Przełożenie powyższych rozważań na realia niniejszej sprawy prowadzi do konkluzji, że wypowiedzenie dokonane przez powoda, ze względów wyżej omówionych, nie było skuteczne, a co za tym idzie - domaganie się przez powoda zapłaty całej pozostałej do spłaty kwoty kredytu jest w chwili obecnej bezzasadne.

W konsekwencji brak było podstaw do badania, czy powodowi przysługuje jakakolwiek wierzytelność, która w chwili wyrokowania byłaby wymagalna, bowiem oparcie odpowiedzialności umownej pozwanego o wypowiedzenie umowy wyznaczyło granice podstawy faktycznej dochodzonego roszczenia, którym to wskazaniem Sąd jest związany (por. wyrok SO w Łodzi z dnia 13 maja 2019 roku, III Ca 2086/18, portal orzeczeń; wyrok SO w Łodzi z dnia 2 października 2018 roku, III Ca 1475/18, LEX; cyt. wyrok SN z dnia
8 września 2016 roku). Powód swoje roszczenie oparł na okoliczności wypowiedzenia umowy, wobec czego badaniu przez Sąd podlegała jedynie to konkretne zdarzenie prawne.

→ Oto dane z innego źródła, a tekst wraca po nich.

Lemma session_delivers N polls fuel rounds s pre :
  settled N s pre (rd_bytes (concat rounds)) -> (0 < env_resqu_capacity)%nat ->
  Forall (fun rd => Forall rd_plain rd /\ (length (rd_bytes rd) + 2 * N <= nb_cap (cp_buf s))%nat /\
    (3 * rd_weight rd + 2 * N + 3 <= fuel)%nat /\ (3 * rd_weight rd + 2 * N + 3 <= polls)%nat) rounds ->
  exists s' rs pre', cp_session polls fuel rounds s = (s', Some rs) /\ settled N s' pre' [] /\
    outs rs ++ fut s' pre' [] = fut s pre (rd_bytes (concat rounds)).
Proof.
  intros Hs Hcap. revert s pre Hs. induction rounds as [|rd rounds IH]; intros s pre Hs Hall.
  { exists s, [], pre. split; [done|]. by split. }
  inversion Hall as [|? ? (Hpl & Hsp & Hfu & Hpo) Hall']; subst. cbn [concat] in *. rewrite rd_bytes_app in *.
  destruct (feed_on_track N s pre rd _ Hs Hpl Hsp) as (Ht & Hfut & Hw). cbn [cp_session].
  destruct (drain_on_track N polls fuel _ _ _ Ht Hcap ltac:(lia) ltac:(lia)) as (s1 & rs & pre1 & -> & Ht1 & Hc1 & Ho1 & Hend).
  assert (Hs1 : settled N s1 pre1 (rd_bytes (concat rounds))) by done.
  destruct (IH s1 pre1 Hs1) as (s2 & rs2 & pre2 & -> & Hs2 & Ho2).
  { change (nb_cap (cp_buf (cp_feed rd s))) with (nb_cap (cp_buf s)) in Hc1. by rewrite Hc1. }
  exists s2, (rs ++ rs2), pre2. split; [done|]. split; [done|].
  by rewrite outs_app, <- app_assoc, Ho2, Ho1, Hfut.
Qed.

(** A part of a message holds no message. *)
Lemma incomplete_messages s pre : reading s pre -> incomplete s -> ca_messages (cp_array_truncate s) (pre ++ nb_data (cp_buf s)) = [].
Proof.
  intros [_ Hp] Hi. unfold incomplete, nb_len in Hi. rewrite ca_messages_eq. unfold ca_split.
  destruct (cp_state s) as [|hi|hi|]; cbn [st_pre CaState_need_min] in *; [| | |done].
  - subst pre. unfold ca_header. cbn [app]. by rewrite (proj2 (Nat.ltb_lt _ _)) by lia.
  - destruct Hp as (Hl & _ & Hn). unfold ca_header. rewrite length_app, num_at_app, Hn by lia. cbn [Z.eqb].
    rewrite (proj2 (Nat.ltb_lt (length pre + _) 24)) by lia. by destruct (_ <? _)%nat.
  - destruct Hp as [Hh _]. rewrite (ca_header_app _ _ _ _ Hh), length_app.
    by rewrite (proj2 (Nat.ltb_lt _ _)) by lia.
Qed.

Lemma settled_rest N s pre : settled N s pre [] -> fut s pre [] = [].
Proof.
  intros ((Hr & _) & _ & Hq & Hi). unfold fut, queued. rewrite Hq, app_nil_r. by apply incomplete_messages.
Qed.

Lemma new_reading tcp trunc : reading (cp_new tcp trunc) [].
Proof. split; [apply nb_new_spec|done]. Qed.

Lemma new_out_ok tcp trunc : out_ok (cp_new tcp trunc) /\ out_stream (cp_new tcp trunc) = tcp_sent tcp.
Proof.
  destruct (nb_new_spec (1024 * 256)) as (Hw & Hd & _). split; [by split|]. unfold out_stream. cbn [cp_outbuf cp_new cp_tcp cp_out].
  by rewrite Hd, !app_nil_r.
Qed.

Lemma new_fut tcp trunc x : fut (cp_new tcp trunc) [] x = ca_messages trunc x.
Proof.
  unfold fut. destruct (nb_new_spec (Z.to_nat PROTO_INPUT_BUF_CAP)) as (_ & Hd & _).
  change (cp_buf (cp_new tcp trunc)) with (nb_new (Z.to_nat PROTO_INPUT_BUF_CAP)). by rewrite Hd.
Qed.

(** ** Properties *)

(** C17. The stream of messages is the reference parser: whatever the sizes of the
    chunks in which the bytes come from the socket, round by round and with
    pauses anywhere, polling delivers exactly the messages that cutting the
    bytes message by message gives, in their order, and then waits. Assumed: the
    messages decode, their payloads are at most [N] bytes, and a round fits into
    the input buffer beside two of them. The fuel is enough: no poll runs on. *)
Theorem ca_stream_reassembles (N polls fuel trunc : nat) (wr : list wr_event) (rounds : list (list rd_event)) :
  let bytes := rd_bytes (concat rounds) in
  (16 <= N)%nat -> (0 < env_resqu_capacity)%nat ->
  ca_fits (Z.of_nat N) bytes -> Forall is_ok (ca_messages trunc bytes) ->
  Forall (fun rd => Forall rd_plain rd /\ Z.of_nat (length (rd_bytes rd) + 2 * N) <= PROTO_INPUT_BUF_CAP /\
    (3 * rd_weight rd + 2 * N + 3 <= fuel)%nat /\ (3 * rd_weight rd + 2 * N + 3 <= polls)%nat) rounds ->
  exists s rs, cp_session polls fuel rounds (cp_new (mkTcp [] wr []) trunc) = (s, Some rs) /\
    outs rs = ca_messages trunc bytes.
Proof.
  intros bytes HN Hcap Hfit Hok Hall. set (s0 := cp_new (mkTcp [] wr []) trunc).
  destruct (nb_new_spec (Z.to_nat PROTO_INPUT_BUF_CAP)) as (_ & Hd & Hc).
  destruct (nb_new_spec (1024 * 256)) as (_ & Hdo & _).
  change (nb_new (Z.to_nat PROTO_INPUT_BUF_CAP)) with (cp_buf s0) in *.
  destruct rounds as [|rd rounds]; [by exists s0, []|].
  assert (Hs0 : settled N s0 [] bytes).
  { split; [|split; [done|split; [done|]]].
    - split; [apply new_reading|]. split; [split; [done|split; [|done]]; unfold nb_len; exact (f_equal length Hdo)|].
      split; [done|]. split; [done|]. unfold nb_len. rewrite Hd, Hc. split; [|split; [done|]].
      2:{ change (Forall is_ok (fut (cp_new (mkTcp [] wr []) trunc) [] bytes)). by rewrite new_fut. }
      inversion Hall as [|? ? (_ & Hsp & _) _]; subst. change (length (unread s0)) with 0%nat. cbn [length]. lia.
    - unfold incomplete, nb_len. rewrite Hd. done. }
  destruct (session_delivers N polls fuel (rd :: rounds) s0 [] Hs0 Hcap) as (s & rs & pre & Hses & Hs & Ho).
  { eapply Forall_impl; [exact Hall|]. intros r (? & ? & ? & ?). rewrite Hc. split_and!; [done|lia|done|done]. }
  exists s, rs. split; [done|]. rewrite (settled_rest _ _ _ Hs), app_nil_r in Ho. rewrite Ho. apply new_fut.
Qed.

(** Nothing is made up or reordered: in any use of the stream - any order of
    polls and of messages queued for output, any behaviour of the socket, with
    errors and with its end - the messages that polls deliver are, in their
    order, the first ones of the messages in the bytes of the socket. *)
Theorem ca_stream_prefix (tcp : Tcp) (trunc : nat) (ops : list (CaMsg + nat)) :
  Forall sendable (pushed ops) ->
  oks (outs (cp_run ops (cp_new tcp trunc)).2) `prefix_of` oks (ca_messages trunc (rd_bytes (tcp_rd tcp))).
Proof.
  intros Hs. destruct (new_out_ok tcp trunc) as [Hok _].
  pose proof (run_delivers ops (cp_new tcp trunc) (oks (ca_messages trunc (rd_bytes (tcp_rd tcp)))) Hs Hok) as Hr.
  destruct (cp_run ops (cp_new tcp trunc)) as [s rs]. apply Hr.
  exists (oks (ca_messages trunc (rd_bytes (tcp_rd tcp)))). split; [|done]. split; [apply new_reading|]. left.
  exists []. split; [apply new_reading|]. by rewrite new_fut.
Qed.

(** Output is a queue: in any use of the stream, the bytes on the socket,
    followed by those in the output buffer and by those of the messages whose turn
    is still to come, are the bytes of the queued messages in the order in which
    they were queued: none is lost, doubled, reordered or mixed with another. *)
Theorem ca_output_fifo (rd : list rd_event) (wr : list wr_event) (trunc : nat) (ops : list (CaMsg + nat)) :
  Forall sendable (pushed ops) ->
  let s := (cp_run ops (cp_new (mkTcp rd wr []) trunc)).1 in
  exists later, tcp_sent (cp_tcp s) ++ nb_data (cp_outbuf s) ++ concat (map ca_wire later) =
    concat (map ca_wire (pushed ops)).
Proof.
  intros Hs s. destruct (new_out_ok (mkTcp rd wr []) trunc) as [Hok Hos].
  pose proof (run_delivers ops (cp_new (mkTcp rd wr []) trunc) (oks (ca_messages trunc (rd_bytes rd))) Hs Hok) as Hr.
  subst s. destruct (cp_run ops _) as [s rs]. destruct Hr as [_ (later & Hl)].
  { exists (oks (ca_messages trunc (rd_bytes rd))). split; [|done]. split; [apply new_reading|]. left.
    exists []. split; [apply new_reading|]. by rewrite new_fut. }
  rewrite Hos in Hl. cbn [tcp_sent app] in Hl. unfold out_stream in Hl. cbn [fst].
  exists (cp_out s ++ later). rewrite map_app, concat_app. rewrite <- Hl. by rewrite <- !app_assoc.
Qed.

End Parser.

(** ** Witnesses, and two corners *)

Definition echo_bytes : list Z := [0; 23; 0; 0; 0; 0; 0; 0; 0; 0; 0; 0; 0; 0; 0; 0].
Definition created_bytes : list Z := [0; 18; 0; 0; 0; 6; 0; 1; 0; 0; 0; 7; 0; 0; 0; 9].

Lemma ca_stream_reassembles_witness :
  exists s rs, cp_session (H := SlideBuf_netbuf) (H0 := silent_env) 400 400
      [[RdBytes (take 3 echo_bytes); RdPending]; [RdBytes (drop 3 echo_bytes ++ take 10 created_bytes)]; [RdBytes (drop 10 created_bytes)]]
      (cp_new (H := SlideBuf_netbuf) (mkTcp [] [] []) 8) = (s, Some rs) /\
    outs rs = [Ok CaEcho; Ok (CaCreateChanRes (mkCreateChanRes 6 1 7 9))].
Proof.
  apply (ca_stream_reassembles (H := SlideBuf_netbuf) (H1 := silent_env) 16 400 400 8 []
    [[RdBytes (take 3 echo_bytes); RdPending]; [RdBytes (drop 3 echo_bytes ++ take 10 created_bytes)]; [RdBytes (drop 10 created_bytes)]]).
  - lia.
  - simpl. lia.
  - eapply fits_cons; [reflexivity|vm_compute; split; [split|]; discriminate|].
    eapply fits_cons; [reflexivity|vm_compute; split; [split|]; discriminate|]. by apply fits_none.
  - repeat constructor; eexists; reflexivity.
  - repeat constructor; try discriminate; unfold PROTO_INPUT_BUF_CAP; vm_compute; try discriminate; lia.
Defined.

Definition example_ops : list (CaMsg + nat) :=
  [inl (CaMsg_from_ty_ts CaVersion 0); inr 5%nat; inl (CaMsg_from_ty_ts (CaSearch (mkSearch 3 [65; 66])) 0); inr 5%nat].

Lemma ca_stream_prefix_witness :
  oks (outs (cp_run (H := SlideBuf_netbuf) (H0 := silent_env) example_ops
    (cp_new (H := SlideBuf_netbuf) (mkTcp [RdBytes echo_bytes; RdErr] [WrAccept 20] []) 8)).2) `prefix_of` [CaEcho].
Proof.
  apply (ca_stream_prefix (H := SlideBuf_netbuf) (H1 := silent_env) (mkTcp [RdBytes echo_bytes; RdErr] [WrAccept 20] []) 8 example_ops).
  repeat constructor.
Defined.

Lemma ca_output_fifo_witness :
  exists later,
    let s := (cp_run (H := SlideBuf_netbuf) (H0 := silent_env) example_ops
      (cp_new (H := SlideBuf_netbuf) (mkTcp [] [WrAccept 20; WrAccept 10] []) 8)).1 in
    tcp_sent (cp_tcp s) ++ nb_data (cp_outbuf s) ++ concat (map ca_wire later) =
    [0; 0; 0; 0; 0; 0; 0; 13; 0; 0; 0; 0; 0; 0; 0; 0; 0; 6; 0; 8; 0; 1; 0; 13; 0; 0; 0; 3; 0; 0; 0; 3; 65; 66; 0; 0; 0; 0; 0; 0].
Proof.
  apply (ca_output_fifo (H := SlideBuf_netbuf) (H1 := silent_env) [] [WrAccept 20; WrAccept 10] 8 example_ops).
  repeat constructor.
Defined.

(** A connection with a small input buffer. *)
Definition small_proto (cap : nat) (rd : list rd_event) : CaProto (H := SlideBuf_netbuf) :=
  mkCaProto (H := SlideBuf_netbuf) (mkTcp rd [] []) 0 false StdHead (nb_new (NetBuf := SlideBuf_netbuf) cap) (nb_new (NetBuf := SlideBuf_netbuf) 16) [] 8 [] [] 0 0.

(** When the peer closes after more messages than the queue of results holds,
    the rest of them is dropped: the output poll declares the stream done while
    there are bytes to parse, and parsing in that state is an error. *)
Lemma ca_eof_drops_messages :
  outs (cp_run (H := SlideBuf_netbuf) (H0 := silent_env) (replicate 258 (inr 9%nat))
    (small_proto 5000 [RdBytes (concat (replicate 264 echo_bytes)); RdEof])).2 =
  replicate 256 (Ok CaEcho) ++ [Err CeParseAttemptInDoneState].
Proof. vm_compute. reflexivity. Qed.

Zgodnie bowiem z treścią przepisu art. 321 § 1 k.p.c. sąd nie może wyrokować co do przedmiotu, który nie był objęty żądaniem pozwu ani zasądzić ponad żądanie. Jak wyjaśnił Sąd Najwyższy w wyroku z dnia 18 marca 2005 roku (II CK 556/04, OSNC 2006/2/38, Biul. SN 2005/5/10), cytowany przepis daje wyraz tradycyjnej zasadzie wyrokowania statuującej zakaz orzekania ponad żądanie oraz zasadzie dyspozycyjności, która przejawia się w tym, że sąd jest związany granicami powództwa i nie może w tym wypadku dysponować przedmiotem procesu przez określenie jego granic niezależnie od zakresu żądania ochrony przez powoda. Przepis ten określając granice wyrokowania wskazuje, że nie można nie tylko orzekać ponad rozmiar zgłoszonego przez stronę żądania, ale także orzekać, co do rzeczy nie objętej przedmiotem żądania, czyli zasądzić coś innego niż żądała strona. Żądanie powództwa jest zatem zdeterminowane przez podstawę faktyczną żądania. W konsekwencji Sąd nie może uwzględnić roszczenia strony powodowej na innej podstawie aniżeli podstawa faktyczna wskazywana przez nią w pozwie i w dalszym toku postępowania sądowego. Wyrok uwzględniający powództwo na podstawie faktycznej, na której strona powodowa ani
w pozwie, ani w postępowaniu przed sądem nie opierała powództwa stanowi zasądzenie ponad żądanie (por. m.in. wyrok SN z dnia 9 maja 2008 roku, III CSK 17/08, LEX; wyrok SN z dnia 24 maja 2007 roku, V CSK 25/07, OSNC-ZD 2008/2/32, Pr. Bankowe 2008/4/22; wyrok SN z dnia 29 października 1993 roku, I CRN 156/93, LEX; orzeczenie SN z dnia 30 grudnia 1954 roku, I C 1729/53, OSNCK 1956/3/64). Zasądzenie sumy pieniężnej mieszczącej się w granicach kwotowych powództwa, lecz z innej podstawy faktycznej stanowi orzeczenie ponad żądanie (wyrok SN z dnia 29 listopada 1949 roku, Wa.C. 165/49). W świetle powyższych rozważań jedynie na marginesie zauważenia wymaga, że biorąc pod uwagę stanowisko kuratora pozwanego kwestionującego wysokość roszczenia oraz stopień skomplikowania wyliczeń z tym związanych, niemożliwym czyniło ustalenie właściwej kwoty zadłużenia, przy założeniu, że nie doszło do skutecznego wypowiedzenia umowy pożyczki.

Mając powyższe na uwadze Sąd oddalił powództwo w całości.

Z uwagi na ustanowienie dla pozwanego nieznanego z miejsca pobytu kuratora, Sąd ustalił i przyznał kuratorowi A. K. wynagrodzenie w kwocie 960 zł, którą to kwotę nakazał wypłacić z zaliczki zaksięgowanej pod pozycją 500077734789.